Task description: Repeat only the stretch of lines below that runs from the line with "assert (sub (r ++ concat rows) (len" through the line with "cbn [mbind option_bind].", unaltered.

___ Material for this task ___

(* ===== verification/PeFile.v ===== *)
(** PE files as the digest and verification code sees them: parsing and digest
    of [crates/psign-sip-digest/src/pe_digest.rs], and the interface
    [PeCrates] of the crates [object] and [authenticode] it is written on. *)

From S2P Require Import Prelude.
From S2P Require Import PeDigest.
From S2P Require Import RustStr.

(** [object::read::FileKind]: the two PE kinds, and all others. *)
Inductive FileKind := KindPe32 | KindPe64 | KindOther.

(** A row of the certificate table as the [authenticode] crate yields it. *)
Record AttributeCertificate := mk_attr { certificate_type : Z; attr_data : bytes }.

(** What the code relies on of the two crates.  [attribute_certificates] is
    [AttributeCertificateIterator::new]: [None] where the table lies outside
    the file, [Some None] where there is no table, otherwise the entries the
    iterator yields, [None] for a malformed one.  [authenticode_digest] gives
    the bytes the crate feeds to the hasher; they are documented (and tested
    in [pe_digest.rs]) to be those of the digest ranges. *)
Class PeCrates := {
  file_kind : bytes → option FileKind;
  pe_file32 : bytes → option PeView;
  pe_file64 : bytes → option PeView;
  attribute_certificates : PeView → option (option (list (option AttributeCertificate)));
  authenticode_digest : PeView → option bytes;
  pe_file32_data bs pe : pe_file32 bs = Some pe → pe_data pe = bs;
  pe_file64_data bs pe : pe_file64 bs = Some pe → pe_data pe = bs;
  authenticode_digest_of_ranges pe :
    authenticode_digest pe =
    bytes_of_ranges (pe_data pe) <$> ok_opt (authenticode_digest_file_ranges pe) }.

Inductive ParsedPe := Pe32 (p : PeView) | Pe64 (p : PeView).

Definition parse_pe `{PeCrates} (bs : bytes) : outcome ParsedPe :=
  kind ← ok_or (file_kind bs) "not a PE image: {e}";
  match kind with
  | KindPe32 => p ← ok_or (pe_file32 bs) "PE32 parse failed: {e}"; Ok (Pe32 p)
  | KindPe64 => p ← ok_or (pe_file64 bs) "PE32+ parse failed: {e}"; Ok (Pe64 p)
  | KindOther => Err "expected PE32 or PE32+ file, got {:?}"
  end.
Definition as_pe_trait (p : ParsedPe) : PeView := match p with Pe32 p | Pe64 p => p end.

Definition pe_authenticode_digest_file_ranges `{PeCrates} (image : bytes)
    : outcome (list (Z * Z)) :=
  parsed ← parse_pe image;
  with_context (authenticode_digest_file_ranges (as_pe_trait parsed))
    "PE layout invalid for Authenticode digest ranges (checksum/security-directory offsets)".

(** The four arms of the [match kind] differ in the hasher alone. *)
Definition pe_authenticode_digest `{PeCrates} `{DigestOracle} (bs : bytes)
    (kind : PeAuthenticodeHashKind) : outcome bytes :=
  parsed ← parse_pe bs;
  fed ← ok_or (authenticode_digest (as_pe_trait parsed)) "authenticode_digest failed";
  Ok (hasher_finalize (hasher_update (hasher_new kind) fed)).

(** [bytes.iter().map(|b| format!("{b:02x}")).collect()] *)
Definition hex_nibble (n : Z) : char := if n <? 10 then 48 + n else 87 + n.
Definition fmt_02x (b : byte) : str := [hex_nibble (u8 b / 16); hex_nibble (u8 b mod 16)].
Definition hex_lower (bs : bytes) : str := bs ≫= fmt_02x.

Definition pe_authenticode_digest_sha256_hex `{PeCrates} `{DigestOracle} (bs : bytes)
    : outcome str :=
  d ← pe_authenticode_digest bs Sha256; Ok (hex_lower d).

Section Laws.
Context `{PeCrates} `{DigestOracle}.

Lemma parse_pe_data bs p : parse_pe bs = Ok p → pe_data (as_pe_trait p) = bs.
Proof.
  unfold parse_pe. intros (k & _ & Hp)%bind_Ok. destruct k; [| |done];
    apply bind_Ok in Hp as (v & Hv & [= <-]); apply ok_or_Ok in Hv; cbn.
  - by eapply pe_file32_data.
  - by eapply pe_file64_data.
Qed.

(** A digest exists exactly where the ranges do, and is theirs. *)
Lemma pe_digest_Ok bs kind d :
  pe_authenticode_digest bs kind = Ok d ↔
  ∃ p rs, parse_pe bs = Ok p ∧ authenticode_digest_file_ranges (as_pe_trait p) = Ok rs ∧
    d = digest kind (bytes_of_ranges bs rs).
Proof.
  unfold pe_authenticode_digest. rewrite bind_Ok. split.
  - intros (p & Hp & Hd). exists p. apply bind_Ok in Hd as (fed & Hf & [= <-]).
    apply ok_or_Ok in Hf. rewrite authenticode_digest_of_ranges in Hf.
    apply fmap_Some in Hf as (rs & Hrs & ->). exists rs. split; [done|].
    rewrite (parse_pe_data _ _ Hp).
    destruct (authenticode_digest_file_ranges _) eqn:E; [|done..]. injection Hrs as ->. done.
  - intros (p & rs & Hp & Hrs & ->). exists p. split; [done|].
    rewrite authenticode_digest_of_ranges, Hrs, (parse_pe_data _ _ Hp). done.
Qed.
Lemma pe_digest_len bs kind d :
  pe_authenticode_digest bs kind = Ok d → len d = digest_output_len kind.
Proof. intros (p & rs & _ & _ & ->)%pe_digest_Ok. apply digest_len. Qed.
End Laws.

___
___ Material for this task ___

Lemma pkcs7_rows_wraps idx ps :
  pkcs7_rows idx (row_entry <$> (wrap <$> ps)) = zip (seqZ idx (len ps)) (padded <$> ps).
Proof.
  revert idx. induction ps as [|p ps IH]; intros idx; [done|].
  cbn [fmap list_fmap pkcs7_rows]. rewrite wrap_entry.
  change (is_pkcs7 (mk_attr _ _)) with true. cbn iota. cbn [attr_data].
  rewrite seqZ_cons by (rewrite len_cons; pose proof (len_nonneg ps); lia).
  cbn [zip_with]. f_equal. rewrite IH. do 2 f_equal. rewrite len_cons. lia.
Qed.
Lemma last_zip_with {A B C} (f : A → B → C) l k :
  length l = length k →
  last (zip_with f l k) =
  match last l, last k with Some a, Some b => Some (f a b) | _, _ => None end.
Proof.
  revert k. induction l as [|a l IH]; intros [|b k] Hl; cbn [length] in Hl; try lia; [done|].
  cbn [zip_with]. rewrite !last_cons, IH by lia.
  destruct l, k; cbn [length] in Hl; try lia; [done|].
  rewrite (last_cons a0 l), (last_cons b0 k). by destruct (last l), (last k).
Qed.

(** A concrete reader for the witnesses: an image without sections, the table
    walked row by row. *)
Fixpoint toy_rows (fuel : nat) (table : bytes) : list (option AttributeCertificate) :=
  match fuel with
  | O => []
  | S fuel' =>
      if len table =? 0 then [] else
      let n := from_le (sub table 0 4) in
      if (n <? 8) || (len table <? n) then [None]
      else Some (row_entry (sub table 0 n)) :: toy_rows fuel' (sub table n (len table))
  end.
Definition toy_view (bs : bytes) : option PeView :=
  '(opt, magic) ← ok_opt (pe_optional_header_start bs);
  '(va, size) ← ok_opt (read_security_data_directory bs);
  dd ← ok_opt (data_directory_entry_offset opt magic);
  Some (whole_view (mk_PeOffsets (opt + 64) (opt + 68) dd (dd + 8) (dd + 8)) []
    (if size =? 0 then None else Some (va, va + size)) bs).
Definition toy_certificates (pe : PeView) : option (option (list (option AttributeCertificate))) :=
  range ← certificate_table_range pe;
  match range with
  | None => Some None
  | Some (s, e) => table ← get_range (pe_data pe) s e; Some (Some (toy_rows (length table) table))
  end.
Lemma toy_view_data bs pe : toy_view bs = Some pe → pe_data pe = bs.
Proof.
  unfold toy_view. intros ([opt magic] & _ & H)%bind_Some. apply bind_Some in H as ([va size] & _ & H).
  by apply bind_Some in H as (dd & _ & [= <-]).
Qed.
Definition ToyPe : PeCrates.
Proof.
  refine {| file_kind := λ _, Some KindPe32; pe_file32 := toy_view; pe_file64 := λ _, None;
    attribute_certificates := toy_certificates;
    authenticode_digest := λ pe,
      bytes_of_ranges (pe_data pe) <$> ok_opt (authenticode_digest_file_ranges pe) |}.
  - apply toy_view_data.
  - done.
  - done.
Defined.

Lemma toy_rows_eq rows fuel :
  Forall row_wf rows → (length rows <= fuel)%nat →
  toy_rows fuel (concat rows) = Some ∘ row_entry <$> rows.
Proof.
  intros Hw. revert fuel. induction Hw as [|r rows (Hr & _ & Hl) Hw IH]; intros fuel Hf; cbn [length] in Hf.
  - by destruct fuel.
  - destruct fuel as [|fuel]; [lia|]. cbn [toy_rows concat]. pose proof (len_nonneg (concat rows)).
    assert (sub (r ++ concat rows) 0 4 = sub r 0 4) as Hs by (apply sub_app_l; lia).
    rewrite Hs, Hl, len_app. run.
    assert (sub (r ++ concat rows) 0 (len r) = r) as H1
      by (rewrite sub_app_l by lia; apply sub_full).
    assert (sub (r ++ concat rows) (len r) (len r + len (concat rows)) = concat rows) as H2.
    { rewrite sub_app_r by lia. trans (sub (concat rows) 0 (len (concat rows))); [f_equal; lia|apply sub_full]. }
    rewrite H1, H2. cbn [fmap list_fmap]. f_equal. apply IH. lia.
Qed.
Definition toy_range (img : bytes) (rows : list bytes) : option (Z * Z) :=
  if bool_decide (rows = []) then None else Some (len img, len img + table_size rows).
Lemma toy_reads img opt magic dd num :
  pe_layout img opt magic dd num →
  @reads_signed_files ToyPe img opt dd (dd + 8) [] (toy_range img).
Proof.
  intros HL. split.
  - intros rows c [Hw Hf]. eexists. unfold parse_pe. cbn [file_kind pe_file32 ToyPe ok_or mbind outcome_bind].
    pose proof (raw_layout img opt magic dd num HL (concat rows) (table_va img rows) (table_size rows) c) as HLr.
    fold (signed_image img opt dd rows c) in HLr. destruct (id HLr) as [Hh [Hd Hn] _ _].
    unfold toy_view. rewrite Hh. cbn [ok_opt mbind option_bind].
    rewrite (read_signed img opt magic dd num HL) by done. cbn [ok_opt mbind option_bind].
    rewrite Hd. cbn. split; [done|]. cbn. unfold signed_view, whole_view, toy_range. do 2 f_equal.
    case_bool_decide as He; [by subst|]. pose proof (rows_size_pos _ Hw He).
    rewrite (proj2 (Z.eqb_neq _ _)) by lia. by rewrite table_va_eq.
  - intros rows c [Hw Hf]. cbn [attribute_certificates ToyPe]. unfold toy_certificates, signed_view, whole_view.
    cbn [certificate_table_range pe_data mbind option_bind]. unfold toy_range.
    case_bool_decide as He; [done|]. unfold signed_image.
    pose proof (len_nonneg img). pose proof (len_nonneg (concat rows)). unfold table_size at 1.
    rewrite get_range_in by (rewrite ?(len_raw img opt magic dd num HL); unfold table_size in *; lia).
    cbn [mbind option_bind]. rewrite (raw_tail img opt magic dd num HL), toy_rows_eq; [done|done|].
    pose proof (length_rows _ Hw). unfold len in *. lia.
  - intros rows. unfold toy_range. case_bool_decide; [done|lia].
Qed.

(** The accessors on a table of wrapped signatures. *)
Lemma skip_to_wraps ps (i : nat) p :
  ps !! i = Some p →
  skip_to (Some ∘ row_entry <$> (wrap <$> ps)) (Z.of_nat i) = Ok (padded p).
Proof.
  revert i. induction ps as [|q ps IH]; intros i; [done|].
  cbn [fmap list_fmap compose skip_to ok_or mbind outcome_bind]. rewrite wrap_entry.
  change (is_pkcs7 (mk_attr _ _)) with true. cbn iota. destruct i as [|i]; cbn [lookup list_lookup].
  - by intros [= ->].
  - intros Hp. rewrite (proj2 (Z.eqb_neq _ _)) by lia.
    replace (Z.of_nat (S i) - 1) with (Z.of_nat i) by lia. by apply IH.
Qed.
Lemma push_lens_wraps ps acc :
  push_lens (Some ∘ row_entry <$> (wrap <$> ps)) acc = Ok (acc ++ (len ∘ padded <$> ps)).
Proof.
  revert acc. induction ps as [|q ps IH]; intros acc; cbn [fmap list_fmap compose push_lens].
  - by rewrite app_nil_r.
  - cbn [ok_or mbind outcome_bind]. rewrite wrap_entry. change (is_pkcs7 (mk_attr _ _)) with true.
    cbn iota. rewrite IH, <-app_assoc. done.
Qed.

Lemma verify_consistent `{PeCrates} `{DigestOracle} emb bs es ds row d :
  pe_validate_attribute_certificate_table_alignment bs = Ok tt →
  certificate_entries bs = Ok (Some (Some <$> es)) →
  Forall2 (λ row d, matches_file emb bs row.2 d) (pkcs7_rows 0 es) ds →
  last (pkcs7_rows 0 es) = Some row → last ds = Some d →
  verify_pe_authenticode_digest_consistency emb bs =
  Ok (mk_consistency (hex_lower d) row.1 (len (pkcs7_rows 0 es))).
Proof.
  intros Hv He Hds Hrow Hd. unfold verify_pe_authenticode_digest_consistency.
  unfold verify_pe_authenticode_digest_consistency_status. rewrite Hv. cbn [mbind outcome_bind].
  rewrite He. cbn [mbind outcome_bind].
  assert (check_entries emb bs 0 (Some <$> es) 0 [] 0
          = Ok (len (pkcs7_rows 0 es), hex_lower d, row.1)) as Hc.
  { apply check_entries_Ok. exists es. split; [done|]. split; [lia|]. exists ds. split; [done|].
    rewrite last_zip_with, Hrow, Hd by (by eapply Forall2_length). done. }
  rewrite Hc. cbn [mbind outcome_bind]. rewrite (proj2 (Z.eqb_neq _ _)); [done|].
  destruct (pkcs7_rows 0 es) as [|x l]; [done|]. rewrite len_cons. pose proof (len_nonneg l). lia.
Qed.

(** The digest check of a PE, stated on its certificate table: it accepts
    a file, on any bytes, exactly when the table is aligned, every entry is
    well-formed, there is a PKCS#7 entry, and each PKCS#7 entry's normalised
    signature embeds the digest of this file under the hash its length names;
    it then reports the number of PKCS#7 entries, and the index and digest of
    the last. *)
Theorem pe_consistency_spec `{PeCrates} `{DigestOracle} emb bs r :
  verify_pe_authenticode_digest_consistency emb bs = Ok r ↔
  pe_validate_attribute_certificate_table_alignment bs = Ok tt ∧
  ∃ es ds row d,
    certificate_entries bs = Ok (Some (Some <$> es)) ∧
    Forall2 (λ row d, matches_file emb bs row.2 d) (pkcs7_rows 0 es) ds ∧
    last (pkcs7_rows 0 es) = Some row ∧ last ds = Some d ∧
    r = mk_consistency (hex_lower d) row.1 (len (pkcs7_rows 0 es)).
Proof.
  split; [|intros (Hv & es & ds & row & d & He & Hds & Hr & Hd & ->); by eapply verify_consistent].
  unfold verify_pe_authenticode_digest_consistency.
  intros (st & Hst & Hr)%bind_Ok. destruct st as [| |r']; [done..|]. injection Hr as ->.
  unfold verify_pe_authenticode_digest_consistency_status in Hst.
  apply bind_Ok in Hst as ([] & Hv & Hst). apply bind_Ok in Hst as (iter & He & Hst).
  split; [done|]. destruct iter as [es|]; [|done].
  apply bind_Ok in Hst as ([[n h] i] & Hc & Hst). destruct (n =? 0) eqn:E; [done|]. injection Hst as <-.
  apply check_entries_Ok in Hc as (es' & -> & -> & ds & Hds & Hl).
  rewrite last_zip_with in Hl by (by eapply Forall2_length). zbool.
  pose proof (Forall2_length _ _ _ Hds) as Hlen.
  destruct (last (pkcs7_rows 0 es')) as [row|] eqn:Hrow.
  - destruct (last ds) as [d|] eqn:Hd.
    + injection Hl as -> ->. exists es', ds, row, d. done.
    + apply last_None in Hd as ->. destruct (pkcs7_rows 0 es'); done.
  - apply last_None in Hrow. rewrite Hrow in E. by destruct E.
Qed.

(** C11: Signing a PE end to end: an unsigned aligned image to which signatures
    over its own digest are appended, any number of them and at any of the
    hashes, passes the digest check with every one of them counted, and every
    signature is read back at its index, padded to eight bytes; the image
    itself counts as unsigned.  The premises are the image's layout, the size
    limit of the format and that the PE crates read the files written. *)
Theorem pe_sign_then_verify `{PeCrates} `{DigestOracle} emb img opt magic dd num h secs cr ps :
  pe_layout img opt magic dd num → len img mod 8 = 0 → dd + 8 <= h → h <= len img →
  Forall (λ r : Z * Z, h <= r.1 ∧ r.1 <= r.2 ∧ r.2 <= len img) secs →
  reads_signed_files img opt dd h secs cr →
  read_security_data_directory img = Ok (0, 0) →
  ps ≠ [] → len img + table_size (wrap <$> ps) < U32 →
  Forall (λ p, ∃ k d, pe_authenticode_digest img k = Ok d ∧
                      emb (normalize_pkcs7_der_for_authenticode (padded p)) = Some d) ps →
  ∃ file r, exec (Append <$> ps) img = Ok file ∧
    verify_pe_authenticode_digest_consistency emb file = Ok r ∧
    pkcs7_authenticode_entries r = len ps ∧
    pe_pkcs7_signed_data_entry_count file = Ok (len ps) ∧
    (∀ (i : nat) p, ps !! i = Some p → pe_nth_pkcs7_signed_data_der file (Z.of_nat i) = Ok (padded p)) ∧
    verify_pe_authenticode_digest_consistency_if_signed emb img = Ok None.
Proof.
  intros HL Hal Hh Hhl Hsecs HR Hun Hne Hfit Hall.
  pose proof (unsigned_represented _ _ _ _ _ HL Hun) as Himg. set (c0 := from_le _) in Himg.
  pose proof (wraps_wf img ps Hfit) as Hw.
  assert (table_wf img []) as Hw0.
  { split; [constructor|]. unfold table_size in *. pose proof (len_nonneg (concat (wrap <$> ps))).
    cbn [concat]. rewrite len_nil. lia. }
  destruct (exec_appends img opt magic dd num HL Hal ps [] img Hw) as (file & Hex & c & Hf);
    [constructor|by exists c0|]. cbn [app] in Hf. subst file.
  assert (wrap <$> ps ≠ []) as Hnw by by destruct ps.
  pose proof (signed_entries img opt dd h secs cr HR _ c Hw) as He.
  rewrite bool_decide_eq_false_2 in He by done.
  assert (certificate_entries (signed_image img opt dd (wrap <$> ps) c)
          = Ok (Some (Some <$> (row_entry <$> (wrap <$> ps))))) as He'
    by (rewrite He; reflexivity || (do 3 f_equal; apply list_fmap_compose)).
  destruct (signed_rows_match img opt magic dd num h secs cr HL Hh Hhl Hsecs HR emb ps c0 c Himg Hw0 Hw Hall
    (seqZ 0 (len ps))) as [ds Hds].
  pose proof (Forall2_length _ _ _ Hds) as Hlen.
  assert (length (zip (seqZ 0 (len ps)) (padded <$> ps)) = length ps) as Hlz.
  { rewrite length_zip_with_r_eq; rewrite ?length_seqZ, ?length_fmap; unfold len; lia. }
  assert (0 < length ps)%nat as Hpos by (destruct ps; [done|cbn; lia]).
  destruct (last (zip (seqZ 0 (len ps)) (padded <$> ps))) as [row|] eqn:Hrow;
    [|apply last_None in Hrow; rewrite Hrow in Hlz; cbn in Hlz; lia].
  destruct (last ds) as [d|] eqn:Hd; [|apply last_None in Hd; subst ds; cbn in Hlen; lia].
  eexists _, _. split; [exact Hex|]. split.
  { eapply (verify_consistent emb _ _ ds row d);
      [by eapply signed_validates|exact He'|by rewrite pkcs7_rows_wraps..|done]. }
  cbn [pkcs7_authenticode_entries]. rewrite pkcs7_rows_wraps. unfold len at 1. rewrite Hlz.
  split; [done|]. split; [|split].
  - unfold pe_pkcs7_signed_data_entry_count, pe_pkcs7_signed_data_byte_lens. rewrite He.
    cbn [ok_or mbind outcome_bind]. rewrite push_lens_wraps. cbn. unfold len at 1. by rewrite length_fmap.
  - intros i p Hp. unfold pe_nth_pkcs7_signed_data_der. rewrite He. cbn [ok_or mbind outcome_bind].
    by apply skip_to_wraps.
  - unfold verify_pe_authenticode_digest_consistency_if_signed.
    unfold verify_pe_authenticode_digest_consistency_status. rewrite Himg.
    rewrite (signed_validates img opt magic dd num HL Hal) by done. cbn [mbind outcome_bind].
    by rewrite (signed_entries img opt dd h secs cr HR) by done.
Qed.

___

Answer space:
    assert (sub (r ++ concat rows) (len r) (len r + len (concat rows)) = concat rows) as H2.
    { rewrite sub_app_r by lia. trans (sub (concat rows) 0 (len (concat rows))); [f_equal; lia|apply sub_full]. }
    rewrite H1, H2. cbn [fmap list_fmap]. f_equal. apply IH. lia.
Qed.
Definition toy_range (img : bytes) (rows : list bytes) : option (Z * Z) :=
  if bool_decide (rows = []) then None else Some (len img, len img + table_size rows).
Lemma toy_reads img opt magic dd num :
  pe_layout img opt magic dd num →
  @reads_signed_files ToyPe img opt dd (dd + 8) [] (toy_range img).
Proof.
  intros HL. split.
  - intros rows c [Hw Hf]. eexists. unfold parse_pe. cbn [file_kind pe_file32 ToyPe ok_or mbind outcome_bind].
    pose proof (raw_layout img opt magic dd num HL (concat rows) (table_va img rows) (table_size rows) c) as HLr.
    fold (signed_image img opt dd rows c) in HLr. destruct (id HLr) as [Hh [Hd Hn] _ _].
    unfold toy_view. rewrite Hh. cbn [ok_opt mbind option_bind].
    rewrite (read_signed img opt magic dd num HL) by done. cbn [ok_opt mbind option_bind].
    rewrite Hd. cbn. split; [done|]. cbn. unfold signed_view, whole_view, toy_range. do 2 f_equal.
    case_bool_decide as He; [by subst|]. pose proof (rows_size_pos _ Hw He).
    rewrite (proj2 (Z.eqb_neq _ _)) by lia. by rewrite table_va_eq.
  - intros rows c [Hw Hf]. cbn [attribute_certificates ToyPe]. unfold toy_certificates, signed_view, whole_view.
    cbn [certificate_table_range pe_data mbind option_bind]. unfold toy_range.
    case_bool_decide as He; [done|]. unfold signed_image.
    pose proof (len_nonneg img). pose proof (len_nonneg (concat rows)). unfold table_size at 1.
    rewrite get_range_in by (rewrite ?(len_raw img opt magic dd num HL); unfold table_size in *; lia).
    cbn [mbind option_bind]. rewrite (raw_tail img opt magic dd num HL), toy_rows_eq; [done|done|].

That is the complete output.